» **Task**: All lines below containing the string "Lemma" are to be copied.

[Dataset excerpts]
(** A layout that is neither 'random' nor one of the class layouts is
    not refused: nothing is drawn from the source and the grid comes
    back as the zeros it was initialized with. *)
Theorem unknown_layout_zeros (ts : TrainingSet) (size layout : string)
  (gwz ghz : Z) :
  select_size (shape ts) size = Ret (gwz, ghz) ->
  layout <> "random"%string -> layout <> "row_per_class"%string ->
  layout <> "col_per_class"%string -> layout <> "class4x4"%string ->
  setup_with_draws ts size layout
  = Ret ((gwz, ghz),
         repeat (zeros_image (shape ts)) (Z.to_nat gwz * Z.to_nat ghz),
         repeat (zeros_label (label_size ts)) (Z.to_nat gwz * Z.to_nat ghz),
         0).
Proof.
  intros Hsize Hrandom Hrow Hcol H4.
  unfold setup_with_draws, class_layouts; rewrite Hsize; cbn [bind].
  destruct (String.eqb_spec layout "random"); [contradiction | ].
  destruct (String.eqb_spec layout "row_per_class"); [contradiction | ].
  destruct (String.eqb_spec layout "col_per_class"); [contradiction | ].
  destruct (String.eqb_spec layout "class4x4"); [contradiction | ].
  reflexivity.
Qed.

Lemma unknown_layout_zeros_witness :
  select_size (shape alternating) "1080p" = Ret (3, 2)%Z
  /\ setup_snapshot_image_grid alternating "1080p" "row-per-class"
     = Ret ((3, 2)%Z,
            repeat (zeros_image (shape alternating)) 6,
            repeat [0; 0]%Z 6).
Proof.
  split; [reflexivity | ].
  apply setup_of_with_draws with 0.
  exact (unknown_layout_zeros alternating "1080p" "row-per-class" 3 2 eq_refl
           ltac:(discriminate) ltac:(discriminate) ltac:(discriminate)
           ltac:(discriminate)).
Defined.

(** For the three presets a data set whose images have width or height
    zero makes the function raise [ZeroDivisionError], whatever the
    layout; a size that is no preset does not look at the shape. *)
Theorem empty_images_divide_by_zero (ts : TrainingSet) (size layout : string)
  (h w : Z) :
  nth_error (shape ts) 1 = Some h -> nth_error (shape ts) 2 = Some w ->
  w = 0%Z \/ h = 0%Z ->
  (size = "1080p"%string \/ size = "4k"%string \/ size = "8k"%string ->
   setup_snapshot_image_grid ts size layout = Raise ZeroDivisionError)
  /\ (size <> "1080p"%string -> size <> "4k"%string -> size <> "8k"%string ->
      select_size (shape ts) size = Ret (1, 1)%Z).
Proof.
  intros Hh Hw Hzero.
  assert (Hrow : forall (p q lw lh hw hh : Z) (k : Z * Z -> outcome (Z * Z)),
             (g <- (w0 <- getitem (shape ts) 2;; qw <- floordiv p w0;;
                    h0 <- getitem (shape ts) 1;; qh <- floordiv q h0;;
                    Ret (np_clip qw lw hw, np_clip qh lh hh));; k g)
             = Raise ZeroDivisionError).
  { intros; rewrite (getitem_Ret _ _ _ Hw); cbn [bind]; unfold floordiv.
    destruct (Z.eqb_spec w 0) as [_ | Hw0]; [reflexivity | cbn [bind]].
    rewrite (getitem_Ret _ _ _ Hh); cbn [bind].
    destruct (Z.eqb_spec h 0) as [_ | Hh0]; [reflexivity | lia]. }
  split.
  - intros Hsize.
    assert (Hsel : select_size (shape ts) size = Raise ZeroDivisionError).
    { unfold select_size.
      destruct Hsize as [-> | [-> | ->]]; cbn [String.eqb Ascii.eqb Bool.eqb];
        cbn [bind]; apply Hrow. }
    unfold setup_snapshot_image_grid, setup_with_draws; rewrite Hsel.
    reflexivity.
  - intros H1 H2 H3; unfold select_size.
    destruct (String.eqb_spec size "1080p"); [contradiction | ].
    destruct (String.eqb_spec size "4k"); [contradiction | ].
    destruct (String.eqb_spec size "8k"); [contradiction | ].
    reflexivity.
Qed.

(** A data set with images of no width. *)
Definition no_width : TrainingSet :=
  {| shape := [3; 512; 0]%Z;
     label_size := 2;
     examples := fun _ => ([], [1; 0]%Z) |}.

Lemma empty_images_divide_by_zero_witness :
  nth_error (shape no_width) 2 = Some 0%Z
  /\ setup_snapshot_image_grid no_width "4k" "random"
     = Raise ZeroDivisionError.
Proof.
  split; [reflexivity | ].
  exact (proj1 (empty_images_divide_by_zero no_width "4k" "random" 512 0
                  eq_refl eq_refl (or_introl eq_refl))
           (or_intror (or_introl eq_refl))).
Defined.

» **Response to this exercise**:
Lemma unknown_layout_zeros_witness :
Lemma empty_images_divide_by_zero_witness :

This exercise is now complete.